▶ _Your assignment_: Find the line with "apply H in Eg. congruence." and the line with "[|assumption | now apply wf_filter]." in the entries below; output exactly those two lines, every line between them, and no others.

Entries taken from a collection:

=== Begin Enclosure ===

(** X10: on the day of its expiry date a [Grocery] record can be sold at
    midnight sharp, when the stock decides alone, and at no later time of
    that day: [is_expired] compares the clock with the midnight that opens
    the day. *)
Theorem X10_sale_on_expiry_day b y m d h mi s us pid q inv :
  PyDict.get pid (_products inv)
  = Some (Grocery b (DateTime.mk_datetime y m d 0 0 0 0)) ->
  0 <= h -> 0 <= mi -> 0 <= s -> 0 <= us ->
  outcome (sell_product (DateTime.mk_datetime y m d h mi s us) pid q) inv
  = if h + mi + s + us =? 0
    then if q >? _quantity_in_stock b then Exc InsufficientStock else Ret tt
    else Exc ExpiredProduct.
Proof.
  intros Hget Hh Hm Hs Hu. unfold outcome.
  rewrite (sell_product_present _ _ _ _ _ Hget). cbn [fst].
  destruct (Z.eqb_spec (h + mi + s + us) 0) as [E|N].
  - assert (h = 0 /\ mi = 0 /\ s = 0 /\ us = 0) as (-> & -> & -> & ->) by lia.
    cbn [sell]. unfold is_expired. rewrite DateTimeFacts.gt_irrefl.
    now destruct (q >? _quantity_in_stock b).
  - rewrite sell_expired; [reflexivity|].
    apply DateTimeFacts.gt_same_day; lia.
Qed.

Lemma X10_witness :
  outcome (sell_product (DateTime.mk_datetime 2024 6 20 0 0 0 0) "G2" 1)
          Samples.shop = Ret tt
  /\ outcome (sell_product (DateTime.mk_datetime 2024 6 20 0 0 0 1) "G2" 1)
             Samples.shop = Exc ExpiredProduct.
Proof.
  split.
  - exact (X10_sale_on_expiry_day (mk_base "G2" "Milk" (NFloat 2.5) 20)
             2024 6 20 0 0 0 0 "G2" 1 Samples.shop eq_refl
             ltac:(lia) ltac:(lia) ltac:(lia) ltac:(lia)).
  - exact (X10_sale_on_expiry_day (mk_base "G2" "Milk" (NFloat 2.5) 20)
             2024 6 20 0 0 0 1 "G2" 1 Samples.shop eq_refl
             ltac:(lia) ltac:(lia) ltac:(lia) ltac:(lia)).
Defined.

(** ** Repeated sweeps *)

Lemma wf_filter {V : Type} (f : string * V -> bool) (d : PyDict.dict V) :
  PyDict.wf d -> PyDict.wf (filter f d).
Proof.
  unfold PyDict.wf. induction d as [|[k v] r IH]; intros Hnd; [assumption|].
  inversion Hnd as [|? ? Hni Hnd']; subst. cbn [filter].
  destruct (f (k, v)); [|now apply IH].
  cbn [PyDict.keys map fst]. constructor; [|now apply IH].
  intros I. apply Hni. apply in_map_iff in I as (x & Hx & I).
  apply filter_In in I as [I _]. rewrite <- Hx. now apply in_map.
Qed.

Lemma sweep_result now inv :
  PyDict.wf (_products inv) ->
  remove_expired_products now inv
  = (Ret tt,
     mk_Inventory (filter (fun it => negb (is_expired_grocery now (snd it)))
                          (_products inv))).
Proof.
  intros Hwf. unfold remove_expired_products, bind, gets. cbn [fst snd].
  rewrite for_each_del. unfold PyDict.items.
  now rewrite (del_all_filter (fun it => is_expired_grocery now (snd it))).
Qed.

Lemma filter_filter_absorb {A : Type} (f g : A -> bool) (l : list A) :
  (forall x, g x = true -> f x = true) ->
  filter g (filter f l) = filter g l.
Proof.
  intros H. induction l as [|x r IH]; [reflexivity|]. cbn [filter].
  destruct (f x) eqn:Ef; cbn [filter].
  - now rewrite IH.
  - destruct (g x) eqn:Eg; [|assumption].
    apply H in Eg. congruence.
Qed.

(** X11: a sweep followed by a sweep at the same or a later reading of the
    clock leaves what the later sweep alone leaves; in particular a second
    sweep at the same reading removes nothing more. *)
Theorem X11_sweep_twice now now' inv :
  PyDict.wf (_products inv) ->
  DateTime.lt now now' = true \/ now' = now ->
  (remove_expired_products now ;; remove_expired_products now') inv
  = remove_expired_products now' inv.
Proof.
  intros Hwf Hlater. unfold bind at 1. rewrite (sweep_result now) by assumption.
  rewrite !sweep_result; cbn [_products];
    [|assumption | now apply wf_filter].
  rewrite filter_filter_absorb; [reflexivity|].
  intros [k p]. cbn [snd]. rewrite !negb_true_iff.
  intros Hn. destruct (is_expired_grocery now p) eqn:Hx; [|reflexivity].
  apply (is_expired_grocery_later now now') in Hx; [congruence | assumption].
Qed.

Lemma X11_witness :
  (remove_expired_products Samples.noon ;;
   remove_expired_products (DateTime.mk_datetime 2024 6 25 0 0 0 0))
    Samples.shop
  = remove_expired_products (DateTime.mk_datetime 2024 6 25 0 0 0 0)
      Samples.shop.
Proof.
  apply X11_sweep_twice;
    [exact (proj1 Samples_shop_well_formed) | left; reflexivity].
Defined.

(** ** Searching *)

Lemma filter_partition3 {A : Type} (f1 f2 f3 : A -> bool) (l : list A) :
  (forall x, In x l ->
     (f1 x = true /\ f2 x = false /\ f3 x = false)
     \/ (f1 x = false /\ f2 x = true /\ f3 x = false)
     \/ (f1 x = false /\ f2 x = false /\ f3 x = true)) ->
  Permutation (filter f1 l ++ filter f2 l ++ filter f3 l) l.
Proof.
  induction l as [|x r IH]; intros H; [constructor|].
  assert (IH' : Permutation (filter f1 r ++ filter f2 r ++ filter f3 r) r)
    by (apply IH; intros y I; apply H; now right).
  cbn [filter].
  destruct (H x (or_introl eq_refl))
    as [(-> & -> & ->)|[(-> & -> & ->)|(-> & -> & ->)]].
  - cbn [app]. now constructor.
  - symmetry. apply Permutation_cons_app. now symmetry.
  - symmetry. rewrite app_assoc. apply Permutation_cons_app.
    rewrite <- app_assoc. now symmetry.
Qed.

(** X12: [search_by_type] ignores the letter case of its argument; the
    searches for the three class names, in any spelling, together return
    every record of the ledger exactly once, and a search for any other text
    returns nothing. *)
Theorem X12_search_by_type_partition (t1 t2 t3 t : string) inv :
  lower t1 = "electronics" -> lower t2 = "grocery" -> lower t3 = "clothing" ->
  Permutation (search_by_type t1 inv ++ search_by_type t2 inv
               ++ search_by_type t3 inv)
              (PyDict.values (_products inv))
  /\ (lower t <> "electronics" -> lower t <> "grocery" ->
      lower t <> "clothing" -> search_by_type t inv = []).
Proof.
  intros H1 H2 H3. unfold search_by_type. rewrite H1, H2, H3. split.
  - apply filter_partition3. intros [b br w | b e | b sz mt] _; cbn; tauto.
  - intros N1 N2 N3.
    induction (PyDict.values (_products inv)) as [|p r IH]; [reflexivity|].
    cbn [filter]. rewrite IH.
    destruct p as [b br w | b e | b sz mt]; cbn [class_name];
      match goal with
      | |- context [String.eqb ?a ?b] =>
          destruct (String.eqb_spec a b) as [E|]; [|reflexivity]
      end; exfalso; [apply N1 | apply N2 | apply N3]; now rewrite <- E.
Qed.

Lemma X12_witness :
  Permutation (search_by_type "ELECTRONICS" Samples.shop
               ++ search_by_type "Grocery" Samples.shop
               ++ search_by_type "clothing" Samples.shop)
              (PyDict.values (_products Samples.shop))
  /\ search_by_type "toys" Samples.shop = [].
Proof.
  destruct (X12_search_by_type_partition "ELECTRONICS" "Grocery" "clothing"
              "toys" Samples.shop eq_refl eq_refl eq_refl) as [H1 H2].
  split; [exact H1|]. apply H2; discriminate.
Defined.

(** X13: after [add_product] has succeeded for a record whose name is ASCII
    text, the record is found by [search_by_name] under its name with each of
    its letters in either case, and by [search_by_type] under its class name
    with each of its letters in either case. *)
Theorem X13_added_record_is_found p inv (n t : string) :
  outcome (add_product p) inv = Ret tt ->
  is_ascii (_name (base_of p)) = true ->
  lower n = lower (_name (base_of p)) ->
  lower t = lower (class_name p) ->
  In p (search_by_name n (state_after (add_product p) inv))
  /\ In p (search_by_type t (state_after (add_product p) inv)).
Proof.
  unfold outcome, state_after, add_product, bind, gets.
  destruct (PyDict.contains (product_id p) (_products inv)) eqn:Hc;
    cbn [fst snd]; [discriminate|].
  intros _ _ Hn Ht. unfold products_set, modify. cbn [snd].
  assert (Hin : In p (PyDict.values
                        (PyDict.set (product_id p) p (_products inv)))).
  { apply PyDictFacts.contains_false in Hc.
    rewrite (PyDictFacts.set_absent _ _ _ Hc). unfold PyDict.values.
    rewrite map_app. apply in_or_app. right. now left. }
  unfold search_by_name, search_by_type. cbn [_products].
  split; apply filter_In; (split; [assumption|]);
    [rewrite Hn | rewrite Ht]; apply String.eqb_refl.
Qed.

Lemma X13_witness :
  In Samples.owed_phone
     (search_by_name "PHONE"
        (state_after (add_product Samples.owed_phone) Samples.shop))
  /\ In Samples.owed_phone
        (search_by_type "electronics"
           (state_after (add_product Samples.owed_phone) Samples.shop)).
Proof.
  apply X13_added_record_is_found; reflexivity.
Defined.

=== End Enclosure ===

▶ _Solution_:
    apply H in Eg. congruence.
Qed.

(** X11: a sweep followed by a sweep at the same or a later reading of the
    clock leaves what the later sweep alone leaves; in particular a second
    sweep at the same reading removes nothing more. *)
Theorem X11_sweep_twice now now' inv :
  PyDict.wf (_products inv) ->
  DateTime.lt now now' = true \/ now' = now ->
  (remove_expired_products now ;; remove_expired_products now') inv
  = remove_expired_products now' inv.
Proof.
  intros Hwf Hlater. unfold bind at 1. rewrite (sweep_result now) by assumption.
  rewrite !sweep_result; cbn [_products];
    [|assumption | now apply wf_filter].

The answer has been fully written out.